The fresh scrutiny for supply chain security in the EU’s largest economy — a manufacturing powerhouse with a complex relationship with China — comes at a time when the European Union is considering how best to tackle cyber risks in supply chains dominated by Chinese firms.
Governments are looking beyond the telecom sector, pushing for action in areas such as solar power and connected cars. European cybersecurity officials are finalizing an ICT Supply Chain Toolbox to help governments mitigate the risks, and the European Commission is preparing an overhaul of its Cybersecurity Act to address the issue, expected in January.
The German legislation implements the EU’s NIS2 Directive, a critical infrastructure cybersecurity law. The Bundesrat, Germany’s upper legislative chamber, still has to sign off on the bill, which is expected next Friday.
The key question is whether Germany is willing to use its powers, said Noah Barkin, a senior advisor at Rhodium Group, a think tank. On telecoms, “this helps lay the groundwork for pushing Huawei out of the 5G network, but it doesn’t guarantee that the political will will be there to take that decision,” he said.
The Interior Ministry could already block telecom operators from using particular components under an existing German IT security law. The law’s 2021 revision was widely seen as an attempt to get Chinese firms like Huawei and ZTE out of telecom network due to fears of cybersecurity and security risks.
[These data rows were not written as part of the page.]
(** X12. Every record [run_agent_task] puts on the queue names the task, is
    of type [start], [complete], [error] or [end], and is accepted by
    [json.dumps] unchanged; the timestamps are the successive readings of
    the clock, one per record; and a [start], when there is one, is the
    first record. *)
Theorem run_agent_task_events_well_formed :
  forall (config agent : Type)
         (create_agent_config : pydict -> result config)
         (Agent : config -> result agent)
         (agent_run : agent -> string -> pydict -> run_report)
         (time_time : nat -> float) (format_exc : exn -> string)
         (task_id task : string) (config_data task_args : pydict),
    let evs := run_events config agent create_agent_config Agent agent_run
                 time_time format_exc task_id task config_data task_args in
    Forall (well_formed task_id) evs /\
    map (dict_get "timestamp") evs =
      map (fun i => Some (PFloat (time_time i))) (seq 0%nat (length evs)) /\
    (forall i m, evs !! i = Some m -> is_type "start" m = true -> i = 0%nat).
Proof.
  intros config agent cac Ag run tt_ fe task_id task cd ta evs. subst evs.
  split; [|split].
  - destruct (run_events_end_last config agent cac Ag run tt_ fe task_id task
                cd ta) as (pre & e & -> & _ & _ & H & _).
    exact H.
  - rewrite run_events_cases. unfold failure_events.
    destruct (cac cd) as [e|cfg]; [by destruct (exn_is_Exception e)|].
    destruct (Ag cfg) as [e|ag]; [by destruct (exn_is_Exception e)|].
    destruct (run_outcome (run ag task ta)) as [e|r]; [|reflexivity].
    by destruct (exn_is_Exception e).
  - rewrite run_events_cases. unfold failure_events. intros i m.
    destruct (cac cd) as [e|cfg].
    { destruct (exn_is_Exception e); destruct i as [|[|i]]; simpl;
        intros H; inversion H; subst; discriminate. }
    destruct (Ag cfg) as [e|ag].
    { destruct (exn_is_Exception e); destruct i as [|[|i]]; simpl;
        intros H; inversion H; subst; discriminate. }
    destruct i as [|i]; [done|]. simpl.
    destruct (run_outcome (run ag task ta)) as [e|r].
    { destruct (exn_is_Exception e); destruct i as [|[|i]]; simpl;
        intros H; inversion H; subst; discriminate. }
    destruct i as [|[|i]]; simpl; intros H; inversion H; subst; discriminate.
Qed.

End Worker.

(** ** The supervisor: registry, processes, queues and the HTTP handlers *)

Module Api.
Import Py.

(** *** Worker processes, as the parent sees them

    A [multiprocessing.Process] handle names an operating-system process that
    outlives the registry entry; the process table is therefore part of the
    server state and a handle is an index into it. *)

Inductive proc_call : Type :=
| Terminate
| Join (timeout : option float)
| Kill.

Record proc_state : Type := ProcState {
  alive : bool;
  (** seconds the worker needs to exit once SIGTERM is delivered; [None]
      when it does not exit on SIGTERM *)
  term_exit : option float;
  (** the methods called on the handle so far, oldest first *)
  calls : list proc_call
}.

Definition is_terminate (c : proc_call) : bool :=
  match c with Terminate => true | _ => false end.
Definition is_kill (c : proc_call) : bool :=
  match c with Kill => true | _ => false end.

Definition is_alive (p : proc_state) : bool := alive p.

Definition terminate (p : proc_state) : proc_state :=
  ProcState (alive p) (term_exit p) (calls p ++ [Terminate]).

Definition kill (p : proc_state) : proc_state :=
  ProcState (alive p) (term_exit p) (calls p ++ [Kill]).

(** Does a signalled process exit within [timeout] ([None]: unbounded)? *)
Definition exits_within (timeout : option float) (p : proc_state) : bool :=
  existsb is_kill (calls p)
  || (existsb is_terminate (calls p)
      && match term_exit p, timeout with
         | Some d, Some t => PrimFloat.leb d t
         | Some _, None => true
         | None, _ => false
         end).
The Interior Ministry intervened in 2024, but it has never formally blocked the use of specific components under that law.
For its new cyber law, the government originally proposed to extend the measures applying to the telecom industry to the electricity sector as well. But parliament’s version now applies to all critical sectors, which under the EU’s NIS2 law includes areas such as transport, health care and digital infrastructure.